If you do not control the phone number tied to the card, do not proceed with 3DS-enforced transactions. Entering a fake OTP or bypassing it via phishing/SIM swap is outside the scope of basic carding and introduces severe legal and operational risk. Treat OTP = hard stop unless you have full SMS access.

Final Thoughts​

Your technical hygiene is commendable — many fail at the basics you’ve mastered. The issue lies not in your setup, but in underestimating the depth of modern fraud detection, which combines issuer policies, identity completeness, behavioral history, and merchant-specific rules.
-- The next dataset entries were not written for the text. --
(* ===== verification/Classes.v ===== *)
(** Classes: the records of [value.rs] that describe functions and classes, the
    C3 linearization and the lookups along it ([classes.rs]), and the builtin
    exception hierarchy with handler matching ([exceptions.rs]). *)
From Stdlib Require Import ZArith Lia Ascii String.
From stdpp Require Import base tactics list numbers option strings gmap.
From S2P Require Import Prelude PySet Values Errors.

Record Param : Type := mkParam { p_name : string; p_annotation : option string }.

Section Records.
Context `{External}.

Record FunctionParams : Type := mkParams {
  args : list Param;
  defaults : list string;
  default_values : list Value;
  vararg : option string;
  kwonlyargs : list Param;
  kw_defaults : list (option string);
  kw_default_values : list (option Value);
  kwarg : option string;
  posonly_count : nat
}.

Record FunctionDef : Type := mkFunctionDef {
  f_name : string;
  body_key : string;
  params : FunctionParams;
  closure : list (string * Value);
  source : string;
  nonlocal_names : list string;
  is_generator : bool;
  wraps_name : option string;
  nonlocal_cell_id : option Z;
  assigned_names : list string;
  global_names : list string;
  is_module_level : bool;
  docstring : option string;
  cell_refreshes : list (string * Z);
  f_qualname : string;
  f_annotations : list (string * Value);
  is_async : bool
}.

Definition display_qualname (f : FunctionDef) : string :=
  if bool_decide (f_qualname f = "") then f_name f else f_qualname f.

Definition body_cache_key (f : FunctionDef) : string :=
  if bool_decide (body_key f = "") then f_name f else body_key f.

Record DataclassField : Type := mkDataclassField {
  df_name : string;
  df_default : option Value;
  df_default_factory : option Value;
  df_init : bool;
  df_repr : bool;
  df_compare : bool;
  df_init_only : bool
}.

Record PropertyDef : Type := mkPropertyDef {
  getter : FunctionDef;
  setter : option FunctionDef;
  deleter : option FunctionDef;
  cached : bool
}.

Record ClassValue : Type := mkClass {
  c_name : string;
  methods : gmap string FunctionDef;
  class_attrs : gmap string Value;
  bases : list string;
  mro : list string;
  properties : gmap string PropertyDef;
  static_methods : gmap string FunctionDef;
  class_methods : gmap string FunctionDef;
  enum_kind : option EnumKind;
  enum_members : list string;
  annotations : list string;
  dataclass_fields : option (list DataclassField);
  frozen : bool;
  order : bool;
  total_ordering : bool;
  has_slots : bool;
  slot_names : list string;
  abstract_methods : list string;
  metaclass : option string;
  c_qualname : string;
  is_generic : bool;
  initvar_fields : list string
}.

Definition ClassValue_new (name : string) : ClassValue := {|
  c_name := name; methods := ∅; class_attrs := ∅; bases := []; mro := [name];
  properties := ∅; static_methods := ∅; class_methods := ∅; enum_kind := None;
  enum_members := []; annotations := []; dataclass_fields := None; frozen := false;
  order := false; total_ordering := false; has_slots := false; slot_names := [];
  abstract_methods := []; metaclass := None; c_qualname := name; is_generic := false;
  initvar_fields := []
|}.

Abbreviation Registry := (gmap string ClassValue).

(** * The C3 linearization *)

(** [!seq.iter().skip(1).any(|n| n == head)] for every sequence. *)
Definition good_head (sequences : list (list string)) (head : string) : bool :=
  forallb (fun seq => negb (existsb (fun n => String.eqb n head) (tail seq))) sequences.

Definition candidate (sequences : list (list string)) : option string :=
  find (good_head sequences) (omap head sequences).

Definition strip (h : string) (seq : list string) : list string :=
  match seq with
  | x :: seq' => if String.eqb x h then seq' else seq
  | [] => []
  end.

Definition is_nil {A} (l : list A) : bool := match l with [] => true | _ => false end.

(** The merge loop. Each round removes a class from some sequence, so the total
    length is enough fuel; [Panic] would be a round beyond it. *)
Fixpoint merge_loop (fuel : nat) (class_name : string) (sequences : list (list string))
    (result : list string) : EvalResult (list string) :=
  if forallb is_nil sequences then Ok result
  else
    match fuel with
    | O => Panic
    | S fuel =>
        match candidate sequences with
        | None =>
            fail (TypeError ("Cannot create a consistent method resolution" ++
                    String (Ascii.ascii_of_nat 10) "" ++
                    "order (MRO) for bases of class '" ++ class_name ++ "'"))
        | Some h =>
            merge_loop fuel class_name
              (List.filter (fun s => negb (is_nil s)) (strip h <$> sequences)) (result ++ [h])
        end
    end.

Definition base_sequences (bases : list string) (registry : Registry) : list (list string) :=
  ((fun b => match registry !! b with Some cls => mro cls | None => [b] end) <$> bases) ++ [bases].

Definition total_length (sequences : list (list string)) : nat := length (concat sequences).

Definition build_mro (class_name : string) (bases : list string) (registry : Registry) :
    EvalResult (list string) :=
  let sequences := base_sequences bases registry in
  merge_loop (total_length sequences) class_name sequences [class_name].

(** * Lookups along the linearization *)

(** The first class of a resolution order whose registry entry answers [get]. *)
Fixpoint first_in_mro {A} (registry : Registry) (get : ClassValue -> option A) (order : list string) :
    option (string * A) :=
  match order with
  | [] => None
  | ancestor_name :: order =>
      match registry !! ancestor_name with
      | Some ancestor =>
          match get ancestor with
          | Some a => Some (ancestor_name, a)
          | None => first_in_mro registry get order
          end
      | None => first_in_mro registry get order
      end
  end.

Definition lookup_class_attr (classes : Registry) (class_name attr : string) : option Value :=
  class ← classes !! class_name;
  snd <$> first_in_mro classes (fun c => class_attrs c !! attr) (mro class).

Definition lookup_method_in_mro (classes : Registry) (class_name method_name : string) :
    option (string * FunctionDef) :=
  class ← classes !! class_name;
  first_in_mro classes (fun c => methods c !! method_name) (mro class).

Definition lookup_method_or_classmethod (classes : Registry) (class_name method_name : string) :
    option (string * FunctionDef) :=
  match lookup_method_in_mro classes class_name method_name with
  | Some found => Some found
  | None =>
      class ← classes !! class_name;
      first_in_mro classes (fun c => class_methods c !! method_name) (mro class)
  end.

(** * The builtin exception hierarchy *)

Definition builtin_exception_parent (name : string) : option string :=
  if bool_decide (name ∈ ["ZeroDivisionError"; "OverflowError"; "FloatingPointError"])
  then Some "ArithmeticError"
  else if bool_decide (name ∈ ["KeyError"; "IndexError"]) then Some "LookupError"
  else if bool_decide (name ∈
    ["FileNotFoundError"; "PermissionError"; "TimeoutError"; "IOError"; "BlockingIOError";
     "ChildProcessError"; "FileExistsError"; "InterruptedError"; "IsADirectoryError";
     "NotADirectoryError"; "ProcessLookupError"; "ConnectionError"]) then Some "OSError"
  else if bool_decide (name ∈
    ["BrokenPipeError"; "ConnectionAbortedError"; "ConnectionRefusedError"; "ConnectionResetError"])
  then Some "ConnectionError"
  else if bool_decide (name = "ModuleNotFoundError") then Some "ImportError"
  else if bool_decide (name = "ImportError") then Some "Exception"
  else if bool_decide (name ∈ ["IndentationError"; "TabError"]) then Some "SyntaxError"
  else if bool_decide (name = "SyntaxError") then Some "Exception"
  else if bool_decide (name ∈ ["UnicodeDecodeError"; "UnicodeEncodeError"; "UnicodeTranslateError"])
  then Some "UnicodeError"
  else if bool_decide (name = "UnicodeError") then Some "ValueError"
  else if bool_decide (name ∈ ["statistics.StatisticsError"; "json.decoder.JSONDecodeError"])
  then Some "ValueError"
  else if bool_decide (name = "re.error") then Some "Exception"
  else if bool_decide (name ∈ ["NotImplementedError"; "RecursionError"]) then Some "RuntimeError"
  else if bool_decide (name ∈
    ["AssertionError"; "AttributeError"; "NameError"; "TypeError"; "ValueError"; "RuntimeError";
     "OSError"; "LookupError"; "ArithmeticError"; "StopIteration"; "ExceptionGroup"])
  then Some "Exception"
  else if bool_decide (name = "BaseExceptionGroup") then Some "BaseException"
  else if bool_decide (name = "Exception") then Some "BaseException"
  else None.

(** The loop of at most sixteen steps. *)
Fixpoint issubclass_steps (steps : nat) (cur parent : string) : bool :=
  match steps with
  | O => false
  | S steps =>
      if String.eqb cur parent then true
      else match builtin_exception_parent cur with
           | Some p => issubclass_steps steps p parent
           | None => false
           end
  end.

Definition builtin_exception_issubclass (exc_name parent : string) : bool :=
  issubclass_steps 16 exc_name parent.

Definition matches_user_exception (classes : Registry) (exc : ExceptionValue) (handler_name : string) :
    bool :=
  match classes !! exc_type_name exc with
  | Some raised_class =>
      existsb (fun base => String.eqb base handler_name || builtin_exception_issubclass base handler_name)
        (mro raised_class)
  | None => false
  end.

(** The names a [String] handler value carries are compared as text. *)
Definition handler_name (type_val : Value) : option string :=
  match type_val with
  | VExceptionType n | VClass n => Some n
  | VString s => Some (text_name s)
  | _ => None
  end.

Definition matches_exception_type (classes : Registry) (exc : ExceptionValue) (type_val : Value) : bool :=
  match handler_name type_val with
  | None => false
  | Some type_name =>
      String.eqb type_name "Exception" || String.eqb type_name "BaseException" ||
      String.eqb (exc_type_name exc) type_name ||
      builtin_exception_issubclass (exc_type_name exc) type_name ||
      matches_user_exception classes exc type_name
  end.

(** [class_mro_values] and [builtin_type_mro_values]: the chain of builtin
    parents; sixteen steps are more than the hierarchy has. *)
Fixpoint exception_chain (steps : nat) (cur : string) : list Value :=
  match steps with
  | O => []
  | S steps =>
      match builtin_exception_parent cur with
      | Some parent => VType parent :: exception_chain steps parent
      | None => []
      end
  end.

Definition ends_with_object (out : list Value) : bool :=
  match List.last out VNone with VType n => String.eqb n "object" | _ => false end.

Definition class_mro_values (classes : Registry) (class_name : string) : option (list Value) :=
  class ← classes !! class_name;
  let out := (fun n => if bool_decide (is_Some (classes !! n)) then VClass n else VType n) <$> mro class in
  let out := out ++ match list.last (mro class) with
                    | Some last => exception_chain 16 last | None => [] end in
  Some (if ends_with_object out then out else out ++ [VType "object"]).

Definition builtin_type_mro_values (name : string) : list Value :=
  if String.eqb name "object" then [VType "object"]
  else
    [VType name] ++
    (if String.eqb name "bool" then [VType "int"] else exception_chain 16 name) ++
    [VType "object"].
End Records.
Focus on identity depth over IP perfection, avoid high-risk items early, and always assume that $5 gift cards are treated like $5,000 wire transfers by fraud systems.

Good luck — and stay sharp.
Thank you very much for this response. I will now present the plan to you after making the adjustments you recommended.

1. I will purchase cards from BIN 414709, as evaluated by a professional here, because they are NON-VBV and the best type for this process. I will also ensure the availability of DOB - SSN.
2. I will use Dolphin AntiDetect on a regular system, not a virtual one, to avoid detection.
3. I will create a Gmail account using a temporary or trusted phone number and email with existing records.
4. I will warm up the Gmail on some websites.
5. I will target stores with weak security and warm up the accounts using different methods before making purchases.
6. I will make purchases and sell them B2B on platforms

But I have some questions:

1- Is it necessary to run a proxy on the phone? And if so, how can I activate it for the entire phone, not just browsing?
2- I need a recommendation for the best vendor selling this BIN 414709 first-hand, as there are many sellers offering it at different prices—$22 vs. $4.
3- I need a recommendation for the best tool or app to generate temporary phone numbers for multiple regions or that sells old numbers with usage history.
4- I need a recommendation for the best app or website to create temporary emails or that sells old email accounts with usage history.
5- I need recommendations for sites selling Binance gift cards or USDT with 2D payment gateways
6- Should I create a personal PayPal account with my personal information and link the card to it, or how can I create an account with the card owner's details and bypass the registration methods that require the card and face verification?